• **Data to use**:
******************************
Lemma relax_update done lo u v c todo m s old :
  invariant g start goal done lo u ((v, c) :: todo) m s ->
  u ∈ done -> get (distances s) u = Some (Fin lo) -> edge g u v c ->
  get (distances s) v = Some old -> below (lo + c) old = true ->
  invariant g start goal done lo u todo m
    (mkSearch (heappush (pq s) ((lo + c)%Z, v))
              (setitem (distances s) v (Fin (lo + c)))
              (setitem (previous_nodes s) v (Some u))).
Proof.
  intros [Hkd Hkp Hst Hlo Hpq Hnd Hpend Hdone Hgoal Hprev Hunr Hsize Hbud]
    Hu Hdu He Hold Hbelow.
  pose proof (Hnonneg u v c He) as Hc.
  pose proof (Hclosed u v c He) as Hvnode.
  assert (forall dv, get (distances s) v = Some (Fin dv) ->
            (lo + c < dv)%Z) as Hless.
  { intros dv Hdv. rewrite Hold in Hdv. injection Hdv as ->.
    cbn in Hbelow. lia. }
  assert (v ∉ done) as Hvdone.
  { intros Hin. destruct (Hdone v Hin) as (dw & Hdw & Hlow & _).
    specialize (Hless dw Hdw). lia. }
  assert (v <> start) as Hvstart.
  { intros ->. destruct Hst as [Hst _]. specialize (Hless 0%Z Hst). lia. }
  assert (v <> u) as Hvu by (by intros ->).
  split; cbn.
  - intros x Hx. rewrite get_setitem.
    destruct (x =? v)%string; [by eexists|by apply Hkd].
  - intros x. rewrite get_setitem.
    destruct (String.eqb_spec x v) as [->|Hne]; [|by apply Hkp].
    split; [by eexists|done].
  - destruct Hst as [Hs1 Hs2]. by rewrite !get_setitem_ne.
  - done.
  - intros d w [[= -> ->]|Hin]%elem_of_cons.
    + split_and!; [lia|done|]. exists (lo + c)%Z.
      by rewrite get_setitem_eq.
    + destruct (Hpq d w Hin) as (Hd & Hw & d' & Hd' & Hle).
      split_and!; [done|done|]. rewrite get_setitem.
      destruct (String.eqb_spec w v) as [->|Hne]; [|by exists d'].
      exists (lo + c)%Z. split; [done|].
      specialize (Hless d' Hd'). lia.
  - apply NoDup_cons. split; [|done]. intros Hin.
    destruct (Hpq _ _ Hin) as (_ & _ & d' & Hd' & Hle).
    specialize (Hless d' Hd'). lia.
  - intros w dw. rewrite get_setitem.
    destruct (String.eqb_spec w v) as [->|Hne].
    + intros [= <-]. left. apply list_elem_of_here.
    + intros Hw. destruct (Hpend w dw Hw) as [?|?]; [left|by right].
      by apply list_elem_of_further.
  - intros w Hw. destruct (Hdone w Hw) as (dw & Hdw & Hlow & Hnot & Hnb).
    assert (w <> v) as Hwv by (by intros ->).
    exists dw. rewrite get_setitem_ne by done. split_and!; try done.
    { intros [[= _ ?]|?]%elem_of_cons; done. }
    intros x c' Hx. rewrite get_setitem.
    destruct (Hnb x c' Hx) as [[-> Hin]|(dx & Hdx & Hle)].
    + apply elem_of_cons in Hin as [[= -> ->]|Hin].
      * right. rewrite String.eqb_refl. exists (lo + c)%Z. split; [done|].
        rewrite Hdu in Hdw. injection Hdw as <-. lia.
      * by left.
    + right. destruct (String.eqb_spec x v) as [->|Hne]; [|by exists dx].
      exists (lo + c)%Z. split; [done|].
      specialize (Hless dx Hdx). lia.
  - done.
  - intros x dx Hx. destruct (String.eqb_spec x v) as [->|Hne].
    + rewrite get_setitem_eq. intros [= <-]. exists u, lo, c.
      rewrite get_setitem_eq, get_setitem_ne by done.
      split_and!; try done.
      intros l1 l2 ->. destruct Hvdone.
      apply elem_of_app. right. apply list_elem_of_here.
    + rewrite get_setitem_ne by done. intros Hdx.
      destruct (Hprev x dx Hx Hdx) as (p & dp & c' & Hp & Hpd & Hdp & ?).
      exists p, dp, c'.
      assert (p <> v) as Hpv by (by intros ->).
      rewrite !get_setitem_ne by done. split_and!; tauto.
  - intros x. rewrite !get_setitem.
    destruct (x =? v)%string; [done|apply Hunr].
  - cbn in Hsize. lia.
  - done.
Qed.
******************************
• **Your instructions**:
Quote the records above from their first line through the line containing "- intros d w [[= -> ->]|Hin]%elem_of_cons.", both ends included.

• **Answer area**:
Lemma relax_update done lo u v c todo m s old :
  invariant g start goal done lo u ((v, c) :: todo) m s ->
  u ∈ done -> get (distances s) u = Some (Fin lo) -> edge g u v c ->
  get (distances s) v = Some old -> below (lo + c) old = true ->
  invariant g start goal done lo u todo m
    (mkSearch (heappush (pq s) ((lo + c)%Z, v))
              (setitem (distances s) v (Fin (lo + c)))
              (setitem (previous_nodes s) v (Some u))).
Proof.
  intros [Hkd Hkp Hst Hlo Hpq Hnd Hpend Hdone Hgoal Hprev Hunr Hsize Hbud]
    Hu Hdu He Hold Hbelow.
  pose proof (Hnonneg u v c He) as Hc.
  pose proof (Hclosed u v c He) as Hvnode.
  assert (forall dv, get (distances s) v = Some (Fin dv) ->
            (lo + c < dv)%Z) as Hless.
  { intros dv Hdv. rewrite Hold in Hdv. injection Hdv as ->.
    cbn in Hbelow. lia. }
  assert (v ∉ done) as Hvdone.
  { intros Hin. destruct (Hdone v Hin) as (dw & Hdw & Hlow & _).
    specialize (Hless dw Hdw). lia. }
  assert (v <> start) as Hvstart.
  { intros ->. destruct Hst as [Hst _]. specialize (Hless 0%Z Hst). lia. }
  assert (v <> u) as Hvu by (by intros ->).
  split; cbn.
  - intros x Hx. rewrite get_setitem.
    destruct (x =? v)%string; [by eexists|by apply Hkd].
  - intros x. rewrite get_setitem.
    destruct (String.eqb_spec x v) as [->|Hne]; [|by apply Hkp].
    split; [by eexists|done].
  - destruct Hst as [Hs1 Hs2]. by rewrite !get_setitem_ne.
  - done.
  - intros d w [[= -> ->]|Hin]%elem_of_cons.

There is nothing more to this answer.